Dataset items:
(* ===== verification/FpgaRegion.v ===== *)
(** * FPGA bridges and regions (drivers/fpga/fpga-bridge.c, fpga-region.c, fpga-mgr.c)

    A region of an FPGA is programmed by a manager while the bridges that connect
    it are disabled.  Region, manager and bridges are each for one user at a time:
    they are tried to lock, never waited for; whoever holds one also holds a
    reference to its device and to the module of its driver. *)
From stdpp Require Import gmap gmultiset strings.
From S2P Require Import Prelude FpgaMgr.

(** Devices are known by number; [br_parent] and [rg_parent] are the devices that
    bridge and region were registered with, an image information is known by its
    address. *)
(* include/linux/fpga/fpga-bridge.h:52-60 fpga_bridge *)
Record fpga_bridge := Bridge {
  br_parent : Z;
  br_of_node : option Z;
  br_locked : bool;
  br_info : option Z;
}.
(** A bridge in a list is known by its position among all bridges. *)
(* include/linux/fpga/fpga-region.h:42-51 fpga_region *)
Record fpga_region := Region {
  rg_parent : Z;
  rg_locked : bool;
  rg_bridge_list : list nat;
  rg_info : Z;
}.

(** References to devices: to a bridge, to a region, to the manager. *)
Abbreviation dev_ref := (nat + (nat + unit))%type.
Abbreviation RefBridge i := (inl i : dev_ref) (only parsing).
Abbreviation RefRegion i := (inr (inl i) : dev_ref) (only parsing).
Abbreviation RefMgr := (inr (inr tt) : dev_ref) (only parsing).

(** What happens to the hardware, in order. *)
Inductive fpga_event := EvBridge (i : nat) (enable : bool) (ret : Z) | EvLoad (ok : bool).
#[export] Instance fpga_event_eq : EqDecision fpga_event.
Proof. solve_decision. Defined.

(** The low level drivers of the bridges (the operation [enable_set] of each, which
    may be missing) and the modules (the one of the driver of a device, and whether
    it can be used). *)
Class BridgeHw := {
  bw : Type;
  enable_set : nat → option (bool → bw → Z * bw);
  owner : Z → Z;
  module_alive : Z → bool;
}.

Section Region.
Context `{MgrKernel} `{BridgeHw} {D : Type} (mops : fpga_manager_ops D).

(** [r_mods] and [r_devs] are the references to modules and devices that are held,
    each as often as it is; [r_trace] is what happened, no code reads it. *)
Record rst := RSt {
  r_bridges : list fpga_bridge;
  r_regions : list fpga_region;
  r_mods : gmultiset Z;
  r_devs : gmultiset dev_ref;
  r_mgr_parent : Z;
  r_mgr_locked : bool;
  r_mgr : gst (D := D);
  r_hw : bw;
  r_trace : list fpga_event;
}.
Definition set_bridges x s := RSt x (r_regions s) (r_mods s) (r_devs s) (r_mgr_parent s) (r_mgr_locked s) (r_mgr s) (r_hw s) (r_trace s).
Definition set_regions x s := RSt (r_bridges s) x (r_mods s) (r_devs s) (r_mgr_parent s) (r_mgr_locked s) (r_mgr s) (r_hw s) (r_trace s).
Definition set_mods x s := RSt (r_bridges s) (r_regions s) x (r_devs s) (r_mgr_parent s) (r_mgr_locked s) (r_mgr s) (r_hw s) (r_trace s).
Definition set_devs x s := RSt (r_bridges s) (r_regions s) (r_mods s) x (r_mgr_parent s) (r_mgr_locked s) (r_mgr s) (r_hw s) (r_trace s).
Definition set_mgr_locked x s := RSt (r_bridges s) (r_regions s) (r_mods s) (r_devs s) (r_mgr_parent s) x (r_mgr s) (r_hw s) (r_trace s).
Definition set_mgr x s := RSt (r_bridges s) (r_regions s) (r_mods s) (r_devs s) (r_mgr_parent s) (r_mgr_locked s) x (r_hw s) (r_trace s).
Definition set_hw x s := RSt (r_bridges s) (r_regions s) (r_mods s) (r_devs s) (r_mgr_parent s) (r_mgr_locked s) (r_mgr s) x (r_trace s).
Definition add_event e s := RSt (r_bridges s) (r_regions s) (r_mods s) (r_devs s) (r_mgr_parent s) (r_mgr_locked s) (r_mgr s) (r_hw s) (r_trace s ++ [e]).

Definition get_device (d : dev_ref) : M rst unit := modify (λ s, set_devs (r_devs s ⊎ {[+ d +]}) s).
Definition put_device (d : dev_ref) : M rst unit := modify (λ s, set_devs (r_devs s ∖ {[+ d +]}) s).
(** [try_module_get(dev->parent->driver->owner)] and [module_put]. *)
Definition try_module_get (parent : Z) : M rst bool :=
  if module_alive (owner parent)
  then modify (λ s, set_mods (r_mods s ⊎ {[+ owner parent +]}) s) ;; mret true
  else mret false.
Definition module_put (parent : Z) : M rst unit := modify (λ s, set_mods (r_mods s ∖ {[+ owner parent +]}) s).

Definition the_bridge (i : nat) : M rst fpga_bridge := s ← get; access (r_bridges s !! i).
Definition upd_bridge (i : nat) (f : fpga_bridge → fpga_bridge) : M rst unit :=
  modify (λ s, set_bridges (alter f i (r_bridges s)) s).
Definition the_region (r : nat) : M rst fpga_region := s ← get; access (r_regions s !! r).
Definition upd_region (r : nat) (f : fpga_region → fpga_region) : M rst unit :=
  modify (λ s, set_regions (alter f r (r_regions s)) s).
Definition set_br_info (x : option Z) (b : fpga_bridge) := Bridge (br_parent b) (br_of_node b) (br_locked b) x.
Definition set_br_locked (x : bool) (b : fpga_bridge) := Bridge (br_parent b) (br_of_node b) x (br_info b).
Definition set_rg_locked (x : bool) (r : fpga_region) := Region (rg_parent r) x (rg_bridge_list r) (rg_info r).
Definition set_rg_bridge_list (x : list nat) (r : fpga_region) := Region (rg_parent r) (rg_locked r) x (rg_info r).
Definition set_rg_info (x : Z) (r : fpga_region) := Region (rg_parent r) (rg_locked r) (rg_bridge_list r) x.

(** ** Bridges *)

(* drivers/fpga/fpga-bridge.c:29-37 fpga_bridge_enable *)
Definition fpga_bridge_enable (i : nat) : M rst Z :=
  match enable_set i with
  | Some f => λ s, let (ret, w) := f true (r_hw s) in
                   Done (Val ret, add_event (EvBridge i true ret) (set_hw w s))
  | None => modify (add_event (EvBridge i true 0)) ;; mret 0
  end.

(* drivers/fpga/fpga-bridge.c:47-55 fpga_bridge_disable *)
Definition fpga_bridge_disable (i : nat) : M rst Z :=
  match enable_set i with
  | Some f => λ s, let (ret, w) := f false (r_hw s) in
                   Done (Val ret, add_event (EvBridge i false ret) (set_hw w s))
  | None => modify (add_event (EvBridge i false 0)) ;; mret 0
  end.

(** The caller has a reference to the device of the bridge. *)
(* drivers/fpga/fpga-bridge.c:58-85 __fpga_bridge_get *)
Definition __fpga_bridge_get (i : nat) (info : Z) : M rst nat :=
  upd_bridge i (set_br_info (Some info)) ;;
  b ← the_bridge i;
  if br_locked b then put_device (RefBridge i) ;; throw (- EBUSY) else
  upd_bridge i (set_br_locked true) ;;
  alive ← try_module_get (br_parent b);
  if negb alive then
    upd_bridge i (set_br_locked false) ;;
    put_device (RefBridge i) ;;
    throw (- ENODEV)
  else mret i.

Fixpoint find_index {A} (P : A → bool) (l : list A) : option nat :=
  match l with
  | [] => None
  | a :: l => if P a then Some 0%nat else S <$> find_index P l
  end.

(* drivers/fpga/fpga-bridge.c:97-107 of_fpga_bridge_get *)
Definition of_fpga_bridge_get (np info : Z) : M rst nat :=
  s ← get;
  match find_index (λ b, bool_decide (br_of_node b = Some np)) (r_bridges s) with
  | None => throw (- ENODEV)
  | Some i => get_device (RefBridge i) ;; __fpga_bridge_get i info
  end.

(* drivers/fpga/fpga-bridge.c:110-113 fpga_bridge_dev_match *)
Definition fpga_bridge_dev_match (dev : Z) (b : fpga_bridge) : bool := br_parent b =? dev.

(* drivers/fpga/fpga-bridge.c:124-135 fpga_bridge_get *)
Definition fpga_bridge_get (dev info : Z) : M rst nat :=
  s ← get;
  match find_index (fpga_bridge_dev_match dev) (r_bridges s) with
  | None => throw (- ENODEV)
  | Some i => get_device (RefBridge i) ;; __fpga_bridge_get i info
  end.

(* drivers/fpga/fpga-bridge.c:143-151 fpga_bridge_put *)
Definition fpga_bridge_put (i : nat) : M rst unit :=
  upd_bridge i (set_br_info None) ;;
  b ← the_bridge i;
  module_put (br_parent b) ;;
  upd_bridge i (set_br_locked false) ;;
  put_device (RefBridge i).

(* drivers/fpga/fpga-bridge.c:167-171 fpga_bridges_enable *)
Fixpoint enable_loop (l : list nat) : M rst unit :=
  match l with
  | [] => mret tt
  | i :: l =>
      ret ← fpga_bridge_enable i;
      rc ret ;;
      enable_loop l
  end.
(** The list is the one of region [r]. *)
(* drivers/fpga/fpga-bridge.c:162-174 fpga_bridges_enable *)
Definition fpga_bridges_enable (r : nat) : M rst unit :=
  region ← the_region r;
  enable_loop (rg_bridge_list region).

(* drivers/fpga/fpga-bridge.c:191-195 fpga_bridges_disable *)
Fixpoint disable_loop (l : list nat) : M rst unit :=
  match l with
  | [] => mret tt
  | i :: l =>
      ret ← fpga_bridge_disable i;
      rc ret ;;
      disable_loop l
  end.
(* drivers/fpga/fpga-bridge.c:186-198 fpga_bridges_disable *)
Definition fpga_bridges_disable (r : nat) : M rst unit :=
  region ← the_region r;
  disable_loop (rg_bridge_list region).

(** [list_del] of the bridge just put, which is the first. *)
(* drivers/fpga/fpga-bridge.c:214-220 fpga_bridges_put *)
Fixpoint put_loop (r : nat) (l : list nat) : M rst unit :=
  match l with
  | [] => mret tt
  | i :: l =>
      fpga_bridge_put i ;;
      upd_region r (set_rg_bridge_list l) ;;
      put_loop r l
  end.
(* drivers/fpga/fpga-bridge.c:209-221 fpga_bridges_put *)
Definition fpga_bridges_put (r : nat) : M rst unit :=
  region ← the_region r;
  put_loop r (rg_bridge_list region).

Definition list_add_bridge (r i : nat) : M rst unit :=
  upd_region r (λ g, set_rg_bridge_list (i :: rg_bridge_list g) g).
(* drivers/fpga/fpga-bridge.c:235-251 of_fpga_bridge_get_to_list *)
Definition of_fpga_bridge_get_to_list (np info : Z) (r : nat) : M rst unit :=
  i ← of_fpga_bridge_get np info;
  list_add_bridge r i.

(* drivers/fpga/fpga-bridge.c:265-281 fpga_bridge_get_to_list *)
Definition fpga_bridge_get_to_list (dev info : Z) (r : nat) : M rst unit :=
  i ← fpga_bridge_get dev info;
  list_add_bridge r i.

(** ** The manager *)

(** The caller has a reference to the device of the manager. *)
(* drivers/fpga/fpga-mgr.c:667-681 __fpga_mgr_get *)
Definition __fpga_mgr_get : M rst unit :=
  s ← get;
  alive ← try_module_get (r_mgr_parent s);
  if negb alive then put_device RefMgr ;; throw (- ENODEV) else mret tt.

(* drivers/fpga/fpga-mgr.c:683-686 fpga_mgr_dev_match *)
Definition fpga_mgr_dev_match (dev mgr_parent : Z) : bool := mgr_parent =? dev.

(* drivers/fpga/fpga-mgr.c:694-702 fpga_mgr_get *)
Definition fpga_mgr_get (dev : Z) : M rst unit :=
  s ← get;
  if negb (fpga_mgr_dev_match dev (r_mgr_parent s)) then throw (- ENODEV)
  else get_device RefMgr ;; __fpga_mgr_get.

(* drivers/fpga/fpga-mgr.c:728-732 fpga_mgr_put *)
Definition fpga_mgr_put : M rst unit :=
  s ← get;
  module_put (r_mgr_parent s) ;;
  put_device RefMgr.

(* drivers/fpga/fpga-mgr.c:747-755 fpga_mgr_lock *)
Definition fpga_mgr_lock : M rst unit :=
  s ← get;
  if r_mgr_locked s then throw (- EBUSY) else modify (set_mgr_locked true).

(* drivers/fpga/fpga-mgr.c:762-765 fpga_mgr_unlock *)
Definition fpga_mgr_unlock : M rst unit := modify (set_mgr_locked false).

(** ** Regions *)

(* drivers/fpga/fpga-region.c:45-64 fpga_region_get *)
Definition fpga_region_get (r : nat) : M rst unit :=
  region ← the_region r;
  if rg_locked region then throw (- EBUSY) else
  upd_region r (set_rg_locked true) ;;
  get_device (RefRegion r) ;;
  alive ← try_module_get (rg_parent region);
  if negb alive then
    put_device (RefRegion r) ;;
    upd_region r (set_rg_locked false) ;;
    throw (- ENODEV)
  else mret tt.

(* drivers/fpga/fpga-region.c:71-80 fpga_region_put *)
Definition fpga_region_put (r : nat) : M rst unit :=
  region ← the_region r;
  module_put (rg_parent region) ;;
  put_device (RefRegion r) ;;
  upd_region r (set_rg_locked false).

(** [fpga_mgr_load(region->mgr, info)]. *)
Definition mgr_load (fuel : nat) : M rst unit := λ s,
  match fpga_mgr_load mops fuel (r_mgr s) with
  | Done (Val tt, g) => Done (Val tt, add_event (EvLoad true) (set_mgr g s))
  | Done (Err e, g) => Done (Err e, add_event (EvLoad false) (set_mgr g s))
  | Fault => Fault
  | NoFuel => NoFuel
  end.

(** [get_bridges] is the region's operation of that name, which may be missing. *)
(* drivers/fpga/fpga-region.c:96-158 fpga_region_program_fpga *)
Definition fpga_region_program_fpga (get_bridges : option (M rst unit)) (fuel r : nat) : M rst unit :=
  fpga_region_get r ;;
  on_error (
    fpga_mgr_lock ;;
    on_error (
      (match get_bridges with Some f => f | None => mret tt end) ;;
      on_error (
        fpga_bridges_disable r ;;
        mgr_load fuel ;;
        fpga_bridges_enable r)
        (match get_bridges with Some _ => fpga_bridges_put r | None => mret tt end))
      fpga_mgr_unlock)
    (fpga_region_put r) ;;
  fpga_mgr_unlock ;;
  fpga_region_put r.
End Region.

* * *

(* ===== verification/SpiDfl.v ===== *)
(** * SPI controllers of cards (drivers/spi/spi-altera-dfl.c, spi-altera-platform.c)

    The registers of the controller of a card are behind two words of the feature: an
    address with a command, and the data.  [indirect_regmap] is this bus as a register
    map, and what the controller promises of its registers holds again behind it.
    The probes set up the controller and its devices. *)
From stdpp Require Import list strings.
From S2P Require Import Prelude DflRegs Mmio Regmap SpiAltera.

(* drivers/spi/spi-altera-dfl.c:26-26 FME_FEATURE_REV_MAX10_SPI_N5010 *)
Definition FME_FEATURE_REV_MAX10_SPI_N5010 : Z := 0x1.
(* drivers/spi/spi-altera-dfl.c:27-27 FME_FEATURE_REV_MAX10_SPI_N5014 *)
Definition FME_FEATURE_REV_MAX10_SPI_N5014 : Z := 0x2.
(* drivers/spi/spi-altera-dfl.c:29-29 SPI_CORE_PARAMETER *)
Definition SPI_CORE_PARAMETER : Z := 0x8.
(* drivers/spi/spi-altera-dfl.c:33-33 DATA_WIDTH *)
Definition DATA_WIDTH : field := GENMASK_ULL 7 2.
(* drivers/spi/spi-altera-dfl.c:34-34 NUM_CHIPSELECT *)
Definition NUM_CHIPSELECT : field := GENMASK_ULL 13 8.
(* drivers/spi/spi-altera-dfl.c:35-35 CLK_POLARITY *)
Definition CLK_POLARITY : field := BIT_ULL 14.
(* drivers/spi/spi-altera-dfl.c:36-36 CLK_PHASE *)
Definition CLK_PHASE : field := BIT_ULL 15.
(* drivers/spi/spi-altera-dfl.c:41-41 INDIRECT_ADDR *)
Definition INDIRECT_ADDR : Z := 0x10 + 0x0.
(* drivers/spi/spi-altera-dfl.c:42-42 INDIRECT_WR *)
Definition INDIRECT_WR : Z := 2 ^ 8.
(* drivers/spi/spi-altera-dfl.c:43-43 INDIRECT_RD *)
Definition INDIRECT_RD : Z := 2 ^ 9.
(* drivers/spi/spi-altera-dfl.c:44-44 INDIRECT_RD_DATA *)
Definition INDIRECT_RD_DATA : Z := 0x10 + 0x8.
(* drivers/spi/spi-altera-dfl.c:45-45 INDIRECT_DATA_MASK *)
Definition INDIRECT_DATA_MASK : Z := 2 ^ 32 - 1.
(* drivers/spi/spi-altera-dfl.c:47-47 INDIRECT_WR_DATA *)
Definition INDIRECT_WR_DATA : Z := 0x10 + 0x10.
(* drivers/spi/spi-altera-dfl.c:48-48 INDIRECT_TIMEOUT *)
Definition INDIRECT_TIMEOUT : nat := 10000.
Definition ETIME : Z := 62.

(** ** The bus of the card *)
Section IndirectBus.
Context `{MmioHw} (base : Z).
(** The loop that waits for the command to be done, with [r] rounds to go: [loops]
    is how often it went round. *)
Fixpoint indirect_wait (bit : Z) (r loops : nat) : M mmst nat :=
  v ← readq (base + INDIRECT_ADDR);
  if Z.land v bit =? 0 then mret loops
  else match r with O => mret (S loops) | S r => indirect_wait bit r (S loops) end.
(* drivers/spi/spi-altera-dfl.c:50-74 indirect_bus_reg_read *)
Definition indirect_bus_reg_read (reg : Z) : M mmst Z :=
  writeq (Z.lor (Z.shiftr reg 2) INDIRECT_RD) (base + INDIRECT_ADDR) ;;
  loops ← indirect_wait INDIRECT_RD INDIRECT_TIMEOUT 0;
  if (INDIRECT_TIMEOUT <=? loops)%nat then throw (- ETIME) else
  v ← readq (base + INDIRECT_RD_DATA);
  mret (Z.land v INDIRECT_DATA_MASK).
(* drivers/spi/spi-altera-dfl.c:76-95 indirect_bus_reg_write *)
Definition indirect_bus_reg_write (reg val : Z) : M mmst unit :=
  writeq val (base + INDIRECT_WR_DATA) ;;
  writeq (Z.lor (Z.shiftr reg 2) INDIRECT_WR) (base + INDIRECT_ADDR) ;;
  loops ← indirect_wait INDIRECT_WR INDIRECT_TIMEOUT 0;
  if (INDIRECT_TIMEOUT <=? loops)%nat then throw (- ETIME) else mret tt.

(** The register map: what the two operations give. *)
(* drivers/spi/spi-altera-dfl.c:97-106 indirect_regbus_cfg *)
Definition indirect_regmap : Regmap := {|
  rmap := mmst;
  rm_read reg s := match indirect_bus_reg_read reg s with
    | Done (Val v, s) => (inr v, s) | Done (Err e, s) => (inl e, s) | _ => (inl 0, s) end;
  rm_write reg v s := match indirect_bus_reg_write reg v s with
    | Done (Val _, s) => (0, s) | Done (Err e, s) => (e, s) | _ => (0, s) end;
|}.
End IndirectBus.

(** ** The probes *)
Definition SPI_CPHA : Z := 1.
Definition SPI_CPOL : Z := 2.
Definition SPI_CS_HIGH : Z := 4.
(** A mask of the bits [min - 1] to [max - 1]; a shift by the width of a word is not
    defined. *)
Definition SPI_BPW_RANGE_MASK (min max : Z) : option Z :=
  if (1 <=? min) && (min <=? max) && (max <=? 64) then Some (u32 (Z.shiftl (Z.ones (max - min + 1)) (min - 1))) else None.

=== Work instructions ===
Extract from the records above the lines from the one containing "Definition INDIRECT_RD : Z := 2 ^ 9." to the one containing "(base : Z).", both lines included, exactly as they appear and with nothing else.

=== Output for this task ===
Definition INDIRECT_RD : Z := 2 ^ 9.
(* drivers/spi/spi-altera-dfl.c:44-44 INDIRECT_RD_DATA *)
Definition INDIRECT_RD_DATA : Z := 0x10 + 0x8.
(* drivers/spi/spi-altera-dfl.c:45-45 INDIRECT_DATA_MASK *)
Definition INDIRECT_DATA_MASK : Z := 2 ^ 32 - 1.
(* drivers/spi/spi-altera-dfl.c:47-47 INDIRECT_WR_DATA *)
Definition INDIRECT_WR_DATA : Z := 0x10 + 0x10.
(* drivers/spi/spi-altera-dfl.c:48-48 INDIRECT_TIMEOUT *)
Definition INDIRECT_TIMEOUT : nat := 10000.
Definition ETIME : Z := 62.

(** ** The bus of the card *)
Section IndirectBus.
Context `{MmioHw} (base : Z).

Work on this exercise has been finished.